Eppure, a ben vedere, la notizia dell’arresto di Khaby Lame non trova conferma in alcuna fonte ufficiale. Sul database dell’Ice – la piattaforma pubblica che consente di verificare i detenuti sotto la custodia dell’agenzia – il nome di Khabane Serigne Lame, questo il suo nome completo, non risulta inserito. Nessuna traccia nemmeno negli elenchi aggiornati dei fermi o degli arresti effettuati nei giorni scorsi. Una discrepanza che alimenta i dubbi sulla veridicità del presunto arresto.
Dal canto suo, la famiglia di Lame – che negli ultimi mesi ha ripreso il controllo dell’immagine e delle attività del giovane tiktoker – non ha rilasciato dichiarazioni, alimentando il mistero.
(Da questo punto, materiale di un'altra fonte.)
(** X12 -- Phone numbers of the settings page.  The validation passes
    exactly when every phone number that is not blank has at least 8
    characters, counted before trimming.  What [updatePhoneNumber] stores,
    the digits of what was typed, has only digits and is not changed by
    storing it again; and when every phone number of a form that passes
    the validation was stored this way, the phone numbers that are saved
    are phone numbers of the form, unchanged, each of at least 8 digits. *)
Theorem phone_validation (form : Settings.Form) :
  (Settings.validatePhoneNumbers form = None
   <-> ∀ p, p ∈ Settings.phoneNumbers form ->
            nonEmpty (JsString.trim p) = true -> 8 <= String.length p)
  ∧ (∀ value, allChars isDecimalDigit (Settings.digitsOnly value) = true
              ∧ Settings.digitsOnly (Settings.digitsOnly value)
                = Settings.digitsOnly value)
  ∧ ((∀ p, p ∈ Settings.phoneNumbers form -> ∃ value, p = Settings.digitsOnly value) ->
     Settings.validatePhoneNumbers form = None ->
     ∀ p, p ∈ Settings.trimmedStrings (Settings.phoneNumbers form) ->
          p ∈ Settings.phoneNumbers form
          ∧ 8 <= String.length p
          ∧ allChars isDecimalDigit p = true).
Proof.
  assert (Hvalid : Settings.validatePhoneNumbers form = None
                   <-> ∀ p, p ∈ Settings.phoneNumbers form ->
                            nonEmpty (JsString.trim p) = true -> 8 <= String.length p).
  { unfold Settings.validatePhoneNumbers. cbv zeta.
    rewrite firstShort_None, Forall_forall. split.
    - intros H p Hin Hp. apply H. apply list_elem_of_In, filter_In.
      split; [by apply list_elem_of_In | exact Hp].
    - intros H p [Hin Hp]%list_elem_of_In%filter_In. apply H; [|exact Hp].
      by apply list_elem_of_In. }
  split; [exact Hvalid|]. split.
  - intros value. split; [apply digitsOnly_digits|].
    apply digitsOnly_fixed, digitsOnly_digits.
  - intros Hdigits Hok p Hin.
    unfold Settings.trimmedStrings in Hin.
    apply list_elem_of_In, filter_In in Hin as [Hin Hp].
    apply in_map_iff in Hin as (raw & <- & Hraw%list_elem_of_In).
    destruct (Hdigits raw Hraw) as (value & ->).
    rewrite (trim_digits _ (digitsOnly_digits value)) in Hp |- *.
    split; [exact Hraw|]. split; [|apply digitsOnly_digits].
    apply (proj1 Hvalid Hok _ Hraw).
    by rewrite (trim_digits _ (digitsOnly_digits value)).
Qed.
Lemma fold_points_at_least :
  forall (g : string -> Z) (k : Z) terms s,
    (forall t, In t terms -> (k <= g t)%Z) ->
    (s + k * Z.of_nat (List.length terms)
     <= fold_left (fun acc t => (acc + g t)%Z) terms s)%Z.
Proof.
  intros g k terms; induction terms as [|t terms IH]; intros s H.
  - simpl. lia.
  - simpl fold_left. rewrite length_cons, Nat2Z.inj_succ.
    specialize (IH (s + g t)%Z (fun u Hu => H u (or_intror Hu))).
    specialize (H t (or_introl eq_refl)). lia.
Qed.

Lemma fold_points_exactly :
  forall (g : string -> Z) (k : Z) terms s,
    (forall t, In t terms -> g t = k) ->
    fold_left (fun acc t => (acc + g t)%Z) terms s
    = (s + k * Z.of_nat (List.length terms))%Z.
Proof.
  intros g k terms; induction terms as [|t terms IH]; intros s H.
  - simpl. lia.
  - simpl fold_left. rewrite length_cons, Nat2Z.inj_succ.
    rewrite (IH (s + g t)%Z (fun u Hu => H u (or_intror Hu))).
    rewrite (H t (or_introl eq_refl)). lia.
Qed.
Lemma candidatesHandler_keeps_numbering_witness :
  let cs' := (candidateapi.candidatesHandler sampleDecode 7 http.newWriter
                (http.mkRequest "POST" "/api/v1/candidates" "Dave")
                (candidateapi.candidates 0)).1 in
  wellNumbered cs' ∧ NoDup (candidateapi.ID <$> cs')
  ∧ ∀ start, wellNumbered (candidateapi.candidates start).
Proof.
  apply (candidatesHandler_keeps_numbering sampleDecode 7 http.newWriter
           (http.mkRequest "POST" "/api/v1/candidates" "Dave")
           (candidateapi.candidates 0)).
  reflexivity.
Defined.

Lemma candidatesHandler_refusals_witness :
  let res := candidateapi.candidatesHandler sampleDecode 7 http.newWriter
               (http.mkRequest "POST" "/api/v1/candidates" "")
               (candidateapi.candidates 0) in
  res.1 = candidateapi.candidates 0
  ∧ http.sentStatus res.2 = 400
  ∧ http.sentHeader res.2 !! "Content-Type"
    = Some "text/plain; charset=utf-8"
  ∧ ∃ text, http.body res.2 = [http.Text text].
Proof.
  apply (candidatesHandler_refusals sampleDecode 7
           (http.mkRequest "POST" "/api/v1/candidates" "")
           (candidateapi.candidates 0)).
  - discriminate.
  - intros _. exists "EOF". reflexivity.
Defined.

(** ** Looking a candidate up *)

Lemma rangeCandidates_miss (id : string) (w : candidateapi.Writer)
    (cs l : list candidateapi.Candidate) :
  (∀ c, c ∈ cs → candidateapi.ID c ≠ id) →
  candidateapi.rangeCandidates id w (cs ++ l)
  = candidateapi.rangeCandidates id w l.
Proof.
  induction cs as [|c cs IH]; intros Hne; [reflexivity|].
  simpl. assert (Hc : candidateapi.ID c ≠ id) by (apply Hne; left).
  apply String.eqb_neq in Hc. rewrite Hc.
  apply IH. intros c' Hc'. apply Hne. right. exact Hc'.
Qed.
(** X2.  The laws of scaling on a valid model that stores at least one
    key: [m * 1] is [m]; scaling by [x] and then by [y] is scaling by
    [x * y]; negating twice gives [m] back; and dividing [m * x] by a
    non-zero [x] gives [m] back. *)
Theorem scaling_laws m :
  valid m -> hoppings m <> [] ->
  snd (mul m 1) = Ok m /\
  (forall x y, exists m1, snd (mul m x) = Ok m1 /\ snd (mul m1 y) = snd (mul m (x * y)%R)) /\
  (exists m1, snd (neg m) = Ok m1 /\ snd (neg m1) = Ok m) /\
  (forall x, x <> 0%R -> exists m1, snd (mul m x) = Ok m1 /\ snd (div m1 x) = Ok m).
Proof.
  intros Hv Hne.
  assert (Hone : snd (mul m 1) = Ok m).
  { rewrite (mul_outcome 1 Hv Hne).
    rewrite (@map_table_ext (size m) (Mat.scale 1) (fun x => x) (hoppings m)
               (valid_shapes Hv) (fun x _ => scale_one x)).
    rewrite map_table_id, with_hoppings_same. reflexivity. }
  assert (Hcomp : forall x y, exists m1,
             snd (mul m x) = Ok m1 /\ snd (mul m1 y) = snd (mul m (x * y)%R)).
  { intros x y. eexists. split; [apply mul_outcome; assumption|].
    rewrite (@mul_outcome (with_hoppings m (map_table (Mat.scale x) (hoppings m))) y).
    - rewrite (mul_outcome (x * y) Hv Hne). cbn [hoppings with_hoppings].
      rewrite with_hoppings_twice, map_table_compose.
      rewrite (@map_table_ext (size m) (fun h => Mat.scale y (Mat.scale x h))
                 (Mat.scale (x * y)) (hoppings m) (valid_shapes Hv)
                 (fun h _ => scale_scale x y h)).
      reflexivity.
    - apply valid_map_table; [assumption|]. intros h Hh. apply MatFacts.rect_map. assumption.
    - apply map_table_nonempty. assumption. }
  split; [exact Hone|]. split; [exact Hcomp|]. split.
  - destruct (Hcomp (-1)%R (-1)%R) as [m1 [H1 H2]]. exists m1. split; [exact H1|].
    unfold neg, rmul. rewrite H2. replace (-1 * -1)%R with 1%R by ring. exact Hone.
  - intros x Hx. destruct (Hcomp x (1 / x)%R) as [m1 [H1 H2]]. exists m1.
    split; [exact H1|]. unfold div. destruct (Req_dec_T x 0); [contradiction|].
    rewrite H2. replace (x * (1 / x))%R with 1%R by (field; assumption). exact Hone.
Qed.
(** The body of the "Update memory pool state" loop for one index. *)
Definition update_memory_pool (i : MemoryPoolInfo.t) (e : MemoryPoolEntry.t)
    : MemoryPoolEntry.t :=
  if MemoryPoolInfo.pool_state i =? MemoryPoolStates.RequestAttach then
    MemoryPoolEntry.with_state e MemoryPoolStates.Attached
  else if MemoryPoolInfo.pool_state i =? MemoryPoolStates.RequestDetach then
    MemoryPoolEntry.with_state e MemoryPoolStates.Detached
  else e.

(** The vector [memory_pool] once that loop is done: it is built at this
    point of every call, one value-initialised entry per slot. *)
Definition memory_pool_of (mem_pool_info : list MemoryPoolInfo.t)
    : list MemoryPoolEntry.t :=
  map (fun ie => update_memory_pool (fst ie) (snd ie))
    (combine mem_pool_info (repeat MemoryPoolEntry.zero (length mem_pool_info))).

(** The body of the "Update voices" loop. *)
Definition update_voice (v : VoiceState.t P) : VoiceState.t P :=
  let v1 := VoiceState.UpdateState P v in
  if VoiceInfo.is_in_use (VoiceState.GetInfo P v1) =? 0 then v1
  else if negb (VoiceInfo.is_new (VoiceState.GetInfo P v1) =? 0) then
    VoiceState.SetWaveIndex P v1 (VoiceInfo.wave_buffer_head (VoiceState.GetInfo P v1))
  else v1.

Fixpoint update_effects (es : list EffectState.t) : Result (list EffectState.t) :=
  match es with
  | [] => Ok []
  | e :: more =>
      e' <- EffectState.UpdateState P e ;;
      more' <- update_effects more ;;
      Ok (e' :: more')
  end.

(** [for (const auto& x : xs) { memcpy(output + offset, &x.GetOutStatus(),
    sizeof(T)); offset += sizeof(T); }] *)
Fixpoint copy_out {A} (image : A -> list byte) (sizeof : Z)
    (output : list byte) (offset : Z) (xs : list A) : Result (list byte) :=
  match xs with
  | [] => Ok output
  | x :: more =>
      output' <- Bytes.memcpy_to output offset (image x) ;;
      copy_out image sizeof output' (offset + sizeof) more
  end.

(** The response header as it stands when it is copied into the output. *)
Definition response_header (params : AudioRendererParameter.t) (config : UpdateDataHeader.t)
    : UpdateDataHeader.t :=
  let response_data := UpdateDataHeader.create params in
  if 5 <=? VersionFromRevision (UpdateDataHeader.revision config) then
    UpdateDataHeader.bump response_data
  else response_data.

(** The memory-pool requests read from an update blob. *)
Definition read_mem_pool_info (params : AudioRendererParameter.t)
    (input_params : list byte) : Result (list MemoryPoolInfo.t) :=
  header <- Bytes.memcpy_from input_params 0 UpdateDataHeader.sizeof ;;
  let config := UpdateDataHeader.parse header in
  let memory_pool_count :=
    wrap32 (AudioRendererParameter.effect_count params
            + wrap32 (AudioRendererParameter.voice_count params * 4)) in
  pools <- Bytes.memcpy_from input_params
             (UpdateDataHeader.sizeof + UpdateDataHeader.behavior_size config)
             (memory_pool_count * MemoryPoolInfo.sizeof) ;;
  Ok (map (fun k => MemoryPoolInfo.parse (skipn (k * 32) pools))
        (seq 0 (Z.to_nat memory_pool_count))).

Definition UpdateAudioRenderer (r : t) (input_params : list byte)
    : Result (list byte * t) :=
  (* Copy UpdateDataHeader struct *)
  header <- Bytes.memcpy_from input_params 0 UpdateDataHeader.sizeof ;;
  let config := UpdateDataHeader.parse header in
  (* Copy MemoryPoolInfo structs *)
  mem_pool_info <- read_mem_pool_info (worker_params r) input_params ;;
  (* Copy VoiceInfo structs *)
  let voice_offset :=
    UpdateDataHeader.sizeof + UpdateDataHeader.behavior_size config
    + UpdateDataHeader.memory_pools_size config
    + UpdateDataHeader.voice_resource_size config in
  ' (voices1, voice_end) <-
      copy_infos (fun v c => VoiceState.SetInfo P v (VoiceInfo.parse c))
        VoiceInfo.sizeof input_params voice_offset (voices r) ;;
  let channel_offset :=
    UpdateDataHeader.sizeof + UpdateDataHeader.behavior_size config
    + UpdateDataHeader.memory_pools_size config in
  ' (channels1, _) <-
      copy_infos (fun (_ : ChannelState.t) c =>
                    {| ChannelState.info := ChannelInfoIn.parse c |})
        ChannelInfoIn.sizeof input_params channel_offset
        (resize (channels r)
           (wrap64 (voice_end - channel_offset) / ChannelInfoIn.sizeof)
           ChannelState.create) ;;
  let effect_offset :=
    UpdateDataHeader.sizeof + UpdateDataHeader.behavior_size config
    + UpdateDataHeader.memory_pools_size config
    + UpdateDataHeader.voice_resource_size config
    + UpdateDataHeader.voices_size config in
  ' (effects1, _) <-
      copy_infos (fun e c => EffectState.SetInfo e (EffectInStatus.parse c))
        EffectInStatus.sizeof input_params effect_offset (effects r) ;;
  (* Update memory pool state *)
  let memory_pool := memory_pool_of mem_pool_info in
  (* Update voices *)
  let voices2 := map update_voice voices1 in
  effects2 <- update_effects effects1 ;;
  (* Release previous buffers and queue next ones for playback *)
  r3 <- ReleaseAndQueueBuffers
          {| worker_params := worker_params r; channels := channels1;
             voices := voices2; effects := effects2; stream := stream r |} ;;
  (* Copy output header *)
  let response_data := UpdateDataHeader.create (worker_params r) in
  let output_params := Bytes.zeros (UpdateDataHeader.total_size response_data) in
  let response_data := response_header (worker_params r) config in
  out1 <- Bytes.memcpy_to output_params 0 (UpdateDataHeader.image response_data) ;;
  (* Copy output memory pool entries *)
  pool_bytes <- Bytes.memcpy_from (concat (map MemoryPoolEntry.image memory_pool)) 0
                  (UpdateDataHeader.memory_pools_size response_data) ;;
  out2 <- Bytes.memcpy_to out1 UpdateDataHeader.sizeof pool_bytes ;;
  (* Copy output voice status *)
  out3 <- copy_out (fun v => VoiceOutStatus.image (VoiceState.GetOutStatus P v))
            VoiceOutStatus.sizeof out2
            (UpdateDataHeader.sizeof + UpdateDataHeader.memory_pools_size response_data)
            (voices r3) ;;
  out4 <- copy_out (fun e => EffectOutStatus.image (EffectState.GetOutStatus e))
            EffectOutStatus.sizeof out3
            (UpdateDataHeader.sizeof + UpdateDataHeader.memory_pools_size response_data
             + UpdateDataHeader.voices_size response_data
             + UpdateDataHeader.voice_resource_size response_data)
            (effects r3) ;;
  Ok (out4, r3).
(** C9 as stated fails: in [---\nfoo\n---bar\nbaz] no line after the first
    is exactly [---], yet a block is recognized, closed by the line
    [---bar]. *)
Lemma C9_counterexample :
  js_lines (js "---\nfoo\n---bar\nbaz") =
    [js "---"; js "foo"; js "---bar"; js "baz"] /\
  String_match (js "---\nfoo\n---bar\nbaz") frontMatterRegex =
    Some {| m_prefix := []; m_matched := js "---\nfoo\n---";
            m_suffix := js "bar\nbaz"; m_captures := [Some (js "foo")] |}.
Proof. split; reflexivity. Qed.

(** C10 as amended.  When extraction finds no header block, the presence
    test answers false for every field name that is literal as a pattern,
    whatever lines the text has: the test reads the captured interior
    only. *)
Theorem C10_no_header_no_field d name :
  String_match d frontMatterRegex = None ->
  regexLiteral name = true ->
  hasTimeProperty d name = Some false.
Proof.
  intros H Hn. rewrite (hasTimeProperty_literal d name Hn).
  unfold frontMatterOf. rewrite H.
  unfold fieldTest. cbn [fieldLine].
  destruct (strip (name ++ [COLON]) []) eqn:E; [|reflexivity].
  apply strip_Some in E. destruct name; discriminate.
Qed.

Lemma C10_witness :
  String_match (js "created: 2024-01-01 00:00:00\nbody") frontMatterRegex = None /\
  regexLiteral (js "created") = true /\
  hasTimeProperty (js "created: 2024-01-01 00:00:00\nbody") (js "created") =
    Some false.
Proof.
  split; [reflexivity|]. split; [reflexivity|].
  exact (C10_no_header_no_field (js "created: 2024-01-01 00:00:00\nbody")
           (js "created") eq_refl eq_refl).
Defined.

(** C10 as stated fails: the name [|created] gives the pattern
    [^|created:.*$], whose first alternative matches the empty text, so the
    test answers true on a document without a header block. *)
Lemma C10_counterexample :
  String_match (js "body") frontMatterRegex = None /\
  hasTimeProperty (js "body") (js "|created") = Some true.
Proof. split; vm_compute; reflexivity. Qed.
Nessuna conferma né smentita ufficiale, come invece ci si potrebbe aspettare in un caso così delicato. A parlare, in queste ore, è stato solo l’ex manager di Lame, Nicola Paparusso, che ha spiegato come i rapporti con il venticinquenne si siano interrotti da qualche mese. “Ora di lui e della sua immagine si occupa la famiglia dal Senegal”, ha detto Paparusso. “Una cosa però posso dirla: Khaby è un bravo ragazzo, se davvero è in arresto potrebbe trattarsi di una questione amministrativa, come un visto non valido o un problema fiscale. Forse gli contestano il mancato pagamento delle tasse sui guadagni in America”.
Una spiegazione plausibile, considerato il complesso sistema di visti e permessi necessario per lavorare negli Stati Uniti. Le norme americane sull’immigrazione e sul lavoro sono rigide e non è raro che artisti o influencer europei, impegnati in tour promozionali o eventi pubblici, incappino in cavilli burocratici. Se così fosse, si tratterebbe di un’infrazione amministrativa che non comporta in genere una detenzione lunga, ma una rapida regolarizzazione della posizione.
Ma la scelta di far rimbalzare la voce dell’arresto su canali vicini al trumpismo e di usare toni da “caccia al clandestino” tradisce un retrogusto politico. In un’America dove la questione migratoria resta uno dei temi più divisivi e dove la retorica contro gli stranieri continua a infiammare i toni di una certa parte politica, anche un semplice sospetto diventa terreno fertile per polemiche e manipolazioni. Il fatto che Lame sia stato definito “di estrema sinistra” dall’influencer Bo Loudon appare già di per sé bizzarro: il tiktoker, noto per i suoi video in cui smonta le complicazioni quotidiane con un semplice gesto delle mani e un’espressione ironica, non ha mai fatto mistero di voler rimanere lontano dalla politica. La sua forza è sempre stata la capacità di parlare un linguaggio universale, senza etichette o faziosità.
Certo è che l’assenza di conferme ufficiali da parte delle autorità americane e il silenzio del suo entourage rendono la situazione più opaca che mai. In attesa che la vicenda si chiarisca, resta una certezza: la viralità di Khaby Lame è così grande da trasformare in notizia globale persino un’indiscrezione poco credibile. Ed è proprio questo che rende la sua eventuale detenzione un tema su cui si scontrano, ancora una volta, la cronaca, la propaganda politica e la fame di curiosità del pubblico.
Al di là delle speculazioni, resta la speranza che si tratti solo di un grande malinteso. Perché se c’è una cosa che Khaby Lame ha sempre fatto – con un sorriso e un gesto delle mani – è mostrarci che la semplicità può essere più potente delle polemiche. Anche quando la verità sembra sfuggire.